As anyone with health issues knows, there’s a ripple effect: it’s never ‘just about the patient’. Aida’s husband and children take an active role in helping their mother manage. This can be a bonus and a burden.
Jim is an Opinion Leader who is active in several advocacy groups. As with many patients, Jim feels he is not ‘a medical expert’. Fortunately his sister – a nurse – helps him keep tabs on his health: Jim feels lucky to have his sister ‘interpret’. His observation: everyone needs a support person. However, since many family members have been uncomfortable when he has self-injected in front of them, Jim minces no words when he says: “Family can also be a pain in the ass.”
Stigma, Shame and the Blame Game
The stigma of the perception that the PWD only has ‘himself to blame’ is something Opinion Leaders are often faced with – contributing to shame and self-blame. For many, anxiety is a constant companion, along with the juggling and balancing to maintain the ‘right’ sugars that make up the the day to day reality of a PWD.
Myths and realities
Aida family’s perception of being on insulin is based on myths and misperceptions from generations back. She welcomes becoming more involved as an Opinion Leader and took heart from Heather – an established Opinion Leader and nurse who diagnosed herself 22 years ago. Even with the daily rigors of managing, Heather doesn’t consider herself ‘sick’.
Healthcare Provider Relationships
Beyond each person’s family and social circles, there’s the healthcare world and its inconsistencies. Lori and Heather share what they’ve seen time and again in their role as Opinion Leaders: the ‘credibility’ factor: health care practitioners that PWDs can’t relate to – whether it’s a healthcare professional who is totally out of shape, or in ‘Iron Man’ top condition. This applies across the board: physicians, nurses, foot doctors and even dietitians.
There is much to be learned by PWDs and the world around them: Often there’s the perception that one-size-fits all. That just doesn’t apply to a PWD – where one PWD’s normal may be a ‘6’, for another it’s something else. Heather pointed out, it takes an effort and ‘a lot of talking ’ to establish what’s ‘right’ for each PWD.
In an effort to ensure that all staff get a sense of the day to day for a PWD, her Diabetes Center has every new staff member live for a week like a PWD. They are given props – empty needles and ‘smarties’ for pills. They have to record what they eat and drink and how they’ve exercised.
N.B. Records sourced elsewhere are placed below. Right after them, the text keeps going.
Fixpoint read_arrivals (incoming : list Arrival) (partial : bytes) (max : Z)
    : LineReader * bytes * LineRead :=
  match incoming with
  | [] | Chunk [] :: _ =>
      (mkLineReader [] incoming, partial,
       match partial with [] => EndOfStream | _ => LineFailed UnexpectedEof end)
  | Dropped :: incoming => (mkLineReader [] incoming, partial, Cancelled_)
  | ReadFailed e :: incoming => (mkLineReader [] incoming, partial, LineFailed (ReadError e))
  | Chunk available :: incoming =>
      match line_turn available partial max with
      | TurnTooLong => (mkLineReader available incoming, partial, LineFailed InvalidData)
      | TurnLine line rest => (mkLineReader rest incoming, [], Line line)
      | TurnMore partial => read_arrivals incoming partial max
      end
  end.

(** The reader, the partial line the caller keeps, and the outcome. *)
Definition read_line (r : LineReader) (partial : bytes) (max : Z) : LineReader * bytes * LineRead :=
  match buffered r with
  | [] => read_arrivals (incoming r) partial max
  | available =>
      match line_turn available partial max with
      | TurnTooLong => (r, partial, LineFailed InvalidData)
      | TurnLine line rest => (mkLineReader rest (incoming r), [], Line line)
      | TurnMore partial => read_arrivals (incoming r) partial max
      end
  end.

(** ** Encoding *)

(** The pieces serde writes for a message, in order. *)
Class SerdeJson := { to_writer : Message -> list bytes }.

Record MessageSize := mkSize { ms_bytes : Z; ms_max : Z }.

Definition size_write (s : MessageSize) (bs : bytes) : option MessageSize :=
  if Z.max 0 (ms_max s - ms_bytes s) <? Z.of_nat (length bs) then None
  else Some (mkSize (ms_bytes s + Z.of_nat (length bs)) (ms_max s)).

Fixpoint size_write_all (s : MessageSize) (pieces : list bytes) : option MessageSize :=
  match pieces with
  | [] => Some s
  | piece :: pieces =>
      match size_write s piece with Some s => size_write_all s pieces | None => None end
  end.

(** ** The queues *)

Inductive Lane := Priority | Normal | Events.

#[export] Instance Lane_eq_dec : EqDecision Lane.
Proof. solve_decision. Defined.

(** An encoded message, and the permits it holds until it is dropped. *)
Record Encoded := mkEncoded { e_bytes : bytes; e_permit : Z }.

(** One queue: its channel's capacity and contents, its free permits. *)
Record Queue := mkQueue { capacity : Z; queued : list Encoded; free : Z }.

(** A call of [deliver] that is waiting: for its permits, or, holding them, for room
    in the channel. *)
Record Delivery := mkDelivery { d_id : nat; d_lane : Lane; d_bytes : bytes; d_acquired : bool }.

(** The senders' and the receiver's shared state, the message the writer holds, and,
    for the statements, what was accepted and what was received. *)
Record Control := mkControl {
  lane : Lane -> Queue;
  max_message : Z;
  receiving : bool;
  writing : option (Lane * Encoded);
  deliveries : list Delivery;
  accepted : list (Lane * bytes);
  received : list (Lane * bytes);
}.

Definition queue (l : TransportLimits) : Control :=
  mkControl
    (fun k => match k with
              | Priority => mkQueue (reserved_requests l) [] (reserved_control_bytes l)
              | Normal => mkQueue (provider_requests l) [] (queued_control_bytes l)
              | Events => mkQueue (event_queue_messages l) [] (event_queue_bytes l)
              end)
    (control_message_bytes l) true None [] [] [].

Definition set_lane (s : Control) (k : Lane) (q : Queue) : Control :=
  mkControl (fun k' => if decide (k' = k) then q else lane s k') (max_message s) (receiving s) (writing s)
    (deliveries s) (accepted s) (received s).

Definition set_deliveries (s : Control) (ds : list Delivery) : Control :=
  mkControl (lane s) (max_message s) (receiving s) (writing s) ds (accepted s) (received s).

(** Permits come and go; a dropped message gives its own back. *)
Definition take_permits (s : Control) (k : Lane) (n : Z) : Control :=
  set_lane s k (mkQueue (capacity (lane s k)) (queued (lane s k)) (free (lane s k) - n)).
Definition release (s : Control) (k : Lane) (n : Z) : Control := take_permits s k (- n).

Definition full (q : Queue) : bool := capacity q <=? Z.of_nat (length (queued q)).

(** A message enters its channel. *)
Definition push_back (s : Control) (k : Lane) (e : Encoded) : Control :=
  let s := set_lane s k (mkQueue (capacity (lane s k)) (queued (lane s k) ++ [e]) (free (lane s k))) in
  mkControl (lane s) (max_message s) (receiving s) (writing s) (deliveries s)
    (accepted s ++ [(k, e_bytes e)]) (received s).

Definition control_closed : Error := Transport (mkTransportError "control writer closed" []).

Definition HOST_EVENT := "host/event".

Section Encode.
Context `{SerdeJson}.

Definition message_size (m : Message) (max : Z) : result Z Error :=
  let too_long := LimitExceededE "control_message_bytes" max in
  let? size := ok_or (size_write_all (mkSize 0 max) (to_writer m)) too_long in
  let? size := ok_or (size_write size [10]) too_long in
  Ok (ms_bytes size).

Definition encode_message (m : Message) : bytes := concat (to_writer m) ++ [10].

(** [send]: all or nothing, at once. *)
Definition send (s : Control) (m : Message) (priority : bool) : Control * result unit Error :=
  match message_size m (max_message s) with
  | Err e => (s, Err e)
  | Ok count =>
      let k := if bool_decide (method m = Some HOST_EVENT) then Events
               else if priority then Priority else Normal in
      if free (lane s k) <? count then (s, Err (Overloaded "queued_control_bytes"))
      else
        let e := mkEncoded (encode_message m) count in
        let s := take_permits s k count in
        if negb (receiving s) then (release s k (e_permit e), Err control_closed)
        else if full (lane s k) then (release s k (e_permit e), Err (Overloaded "queued_control_messages"))
        else (push_back s k e, Ok tt)
  end.

(** [deliver], up to the point where it waits. *)
Definition deliver_start (s : Control) (id : nat) (m : Message) (priority : bool) : Control * result unit Error :=
  match message_size m (max_message s) with
  | Err e => (s, Err e)
  | Ok _ =>
      (set_deliveries s (deliveries s ++ [mkDelivery id (if priority then Priority else Normal) (encode_message m) false]),
       Ok tt)
  end.
End Encode.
This goes a long way to being more empathetic to the ‘lived experience’ of PWDs.
Government: out of touch with the reality of PWDs
Jim points to larger problems: A Government that’s out of touch with health costs for PWDs– a particular hardship for many who have no insurance coverage.
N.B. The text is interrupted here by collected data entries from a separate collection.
(** The executable a configuration names: its path, or the first match of the
    convention on the search path. *)
Definition names (h : Host) (prefix : string) (c : PluginConfig) (p : string) : Prop :=
  match path c with
  | Some explicit => p = explicit
  | None => exists before dir after,
      split ":" (default "" (ambient h !! "PATH")) = before ++ dir :: after /\
      p = path_join dir (prefix +:+ "-" +:+ kind c) /\
      Forall (fun d => is_executable_file h (path_join d (prefix +:+ "-" +:+ kind c)) = false) before
  end.

Lemma resolve_spec h prefix c p : resolve_plugin_binary h prefix c = Ok p ->
  is_executable_file h p = true /\ names h prefix c p.
Proof.
  unfold resolve_plugin_binary, names, resolve_on_search_path. destruct (path c) as [q|].
  - destruct (is_executable_file h q) eqn:E; [|done]. by intros [= <-].
  - destruct (find _ _) as [q|] eqn:E; [|done]. intros [= <-].
    apply find_split in E as (before & after & Hl & He & Hb). split; [done|].
    destruct (map_eq_app _ _ _ _ Hl) as (b & ds & -> & <- & Hd). symmetry in Hd.
    destruct ds as [|dir ds]; [done|]. cbn in Hd. injection Hd as Hq _. exists b, dir, ds.
    split_and!; [done|by rewrite Hq|]. by apply Forall_map in Hb.
Qed.

(** The digest a pin was matched with. *)
Definition pinned `{Digest} (h : Host) (p pin : string) : Prop :=
  exists content, read_file h p = Ok content /\
    to_ascii_lowercase (hex (digest content)) = to_ascii_lowercase (trim pin).

Lemma enforce_checksum_spec `{Digest} h p c v : enforce_checksum h p c = Ok v <->
  match sha256 c with Some pin => v = true /\ pinned h p pin | None => v = false /\ dev c = true end.
Proof.
  unfold enforce_checksum, pinned, file_sha256, eq_ignore_ascii_case. destruct (sha256 c) as [pin|].
  - destruct (read_file h p) as [content|]; cbn; [|naive_solver].
    case_bool_decide as E; cbn; [|naive_solver]. split; [intros [= <-]; eauto|]. by intros [-> _].
  - destruct (dev c); naive_solver.
Qed.

(** A plugin is launched only as its configuration says. The executable is the
    configured path, or the first on the search path with the conventional name, and
    is an executable file; either its content has the pinned digest and it counts as
    verified, or nothing is pinned, the configuration says it is for development and
    it counts as unverified; its environment is the declared variables and, of the
    ambient ones, those forwarded and not declared. A configuration without a pin
    that is not for development never launches. A supervisor's frozen configuration
    gives each later launch the variables of the first moment, whatever the ambient
    ones have become. *)
Theorem launch_policy `{Digest} h prefix c :
  (forall cmd, launch_plugin h prefix c = Ok cmd ->
    is_executable_file h (program cmd) = true /\ names h prefix c (program cmd) /\
    match sha256 c with
    | Some pin => verified cmd = true /\ pinned h (program cmd) pin
    | None => verified cmd = false /\ dev c = true
    end /\
    arguments cmd = args c /\
    forall k, variables cmd !! k =
      match env c !! k with
      | Some v => Some v
      | None => if bool_decide (k ∈ inherit_env c) then ambient h !! k else None
      end) /\
  (sha256 c = None -> dev c = false -> exists e, launch_plugin h prefix c = Err e) /\
  (forall h' k, child_env h' (freeze h c) !! k =
      match env c !! k with
      | Some v => Some v
      | None => if bool_decide (k ∈ inherit_env c) then unicode_var h k else None
      end).
Proof.
  split_and!.
  - intros cmd. unfold launch_plugin. destruct (resolve_plugin_binary h prefix c) as [p|] eqn:Er; [|done]. cbn [rbind].
    destruct (enforce_checksum h p c) as [v|] eqn:Ev; [|done]. intros [= <-]. cbn.
    apply resolve_spec in Er as [He Hn]. apply enforce_checksum_spec in Ev.
    split_and!; [done|done| |done|intros k; apply lookup_child_env]. by destruct (sha256 c).
  - intros Hs Hd. unfold launch_plugin. destruct (resolve_plugin_binary h prefix c) as [p|e]; [|by exists e]. cbn [rbind].
    unfold enforce_checksum. rewrite Hs, Hd. by eexists.
  - intros h' k. rewrite lookup_child_env, lookup_freeze.
    destruct (env c !! k); [done|]. case_bool_decide; [|done]. by destruct (unicode_var h k).
Qed.

(** With no search path, or an empty directory on it, the executable that is found and
    verified is the bare name, in the working directory; a bare name is then looked up
    again, on the child's search path, when it is spawned. *)
Lemma resolved_bare_name h prefix c :
  path c = None -> ambient h !! "PATH" = None -> is_executable_file h (prefix +:+ "-" +:+ kind c) = true ->
  starts_with_char "/" (prefix +:+ "-" +:+ kind c) = false ->
  resolve_plugin_binary h prefix c = Ok (prefix +:+ "-" +:+ kind c).
Proof.
  intros Hp Ha He Hs. unfold resolve_plugin_binary, resolve_on_search_path. rewrite Hp, Ha. cbn [default split map find].
  unfold path_join. rewrite Hs. cbn [is_empty orb].
  change (EmptyString +:+ (prefix +:+ "-" +:+ kind c)) with (prefix +:+ "-" +:+ kind c). by rewrite He.
Qed.

Lemma launch_policy_witness :
  let h := mkHost {[ "PATH" := "/bin:/opt/p"; "HOME" := "/h" ]}
             (fun p => if bool_decide (p = "/opt/p/pre-k") then Some (true, 493) else None) (fun _ => Ok [1; 2]) in
  let c := inherit_env_var (with_sha256 (plugin_new "k") " 0B16 ") "PATH" in
  let D : Digest := {| digest bs := [11; 22] |} in
  is_executable_file h "/opt/p/pre-k" = true /\ @pinned D h "/opt/p/pre-k" " 0B16 ".
Proof.
  intros h c D. destruct (@launch_policy D h "pre" c) as [Hl _].
  destruct (Hl (mkCommand "/opt/p/pre-k" [] {[ "PATH" := "/bin:/opt/p" ]} true)) as (He & _ & [_ Hp] & _);
    [vm_compute; reflexivity|]. by split.
Defined.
From Bringing patient centricity to diabetes medication access in Canada:
Those with Type 2 Diabetes spend on average between $723 and $1,914 annually. Seniors pay 36%-70% out of pocket for Type 2 Diabetes treatment.
Future implications for the health system: Canada doesn’t stack up well
Also from ”Bringing patient centricity to diabetes medication access in Canada”
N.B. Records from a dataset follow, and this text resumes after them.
(* ===== verification/Methods.v ===== *)
(** * The methods of the plugin protocol

    Models the method names of [crates/sandbox-driver-protocol/src/methods.rs] that the
    transport treats apart, and [traits], the one table both peers read their admission
    and stream bookkeeping from. *)

From S2P Require Import Prelude.

#[local] Open Scope string_scope.

Definition PROTOCOL_VERSION : Z := 2.
Definition INITIALIZE := "initialize".
Definition SHUTDOWN := "shutdown".
Definition SANDBOX_STOP := "sandbox/stop".
Definition SANDBOX_DELETE := "sandbox/delete".
Definition EXEC_STREAM := "exec/stream".
Definition EXEC_STOP := "exec/stop".
Definition EXEC_STDIO_OPEN := "exec/stdio_open".
Definition EXEC_STDIO_TERMINATE := "exec/stdio_terminate".
Definition ONE_SHOT_RUN := "one_shot/run".
Definition PTY_OPEN := "pty/open".
Definition PTY_CLOSE := "pty/close".
Definition LOGS_FOLLOW := "logs/follow".
Definition STREAM_CANCEL := "stream/cancel".
Definition FS_READ := "fs/read".
Definition FS_WRITE := "fs/write".
Definition SNAPSHOT_BUILD_LOGS := "snapshot/build_logs".
Definition TRANSPORT_DIAGNOSTICS := "transport/diagnostics".
Definition PROVIDER_HEALTH := "provider/health".
Definition ACCESS_PREVIEW_RELEASE := "access/preview_release".

Record MethodTraits := mkTraits {
  reserved : bool;
  uses_io : bool;
  owns_stream : bool;
}.

Definition is_one_of (names : list string) (method : string) : bool := bool_decide (method ∈ names).

(** Every trait is false for a method the table does not name. *)
Definition traits (method : string) : MethodTraits :=
  {| reserved := is_one_of
       [EXEC_STOP; EXEC_STDIO_TERMINATE; PTY_CLOSE; STREAM_CANCEL; SHUTDOWN; SANDBOX_STOP; SANDBOX_DELETE;
        ACCESS_PREVIEW_RELEASE; TRANSPORT_DIAGNOSTICS; PROVIDER_HEALTH] method;
     uses_io := is_one_of
       [EXEC_STREAM; ONE_SHOT_RUN; EXEC_STDIO_OPEN; PTY_OPEN; LOGS_FOLLOW; FS_READ; FS_WRITE; SNAPSHOT_BUILD_LOGS]
       method;
     owns_stream := is_one_of [LOGS_FOLLOW; SNAPSHOT_BUILD_LOGS] method |}.

(** What must get through a full transport moves no bytes of its own, and whatever can
    be cancelled by its stream holds a stream's slot. *)
Lemma traits_apart method :
  (reserved (traits method) = true -> uses_io (traits method) = false) /\
  (owns_stream (traits method) = true -> uses_io (traits method) = true).
Proof.
  unfold traits, is_one_of. cbn [reserved uses_io owns_stream]. rewrite !bool_decide_eq_true, bool_decide_eq_false.
  split; [|set_solver]. intros Hr Hu. repeat (apply elem_of_cons in Hr as [->|Hr]; [by vm_compute in Hu; set_solver|]).
  by apply not_elem_of_nil in Hr.
Qed.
Against international comparisons, Canada also performs poorly with respect to diabetes-related hospitalizations, mortality rates, and access to medications. Diabetes and its comorbidities pose a significant burden on people with diabetes (PWD) and their families, through out-of-pocket expenses for medications, devices, supplies, and the support needed to manage their illness. Rising direct and indirect costs of diabetes will become a drain on Canada’s economy and undermine the financial stability of our health care system.
A personalized approach to medication access, to meet individual needs and optimize outcomes, is also a key enabler. PWD and prescribers need reimbursement approaches that allow them to use existing tools (ie, medications and supplies) to manage diabetes in a timely manner and to avoid and/or delay major downstream complications.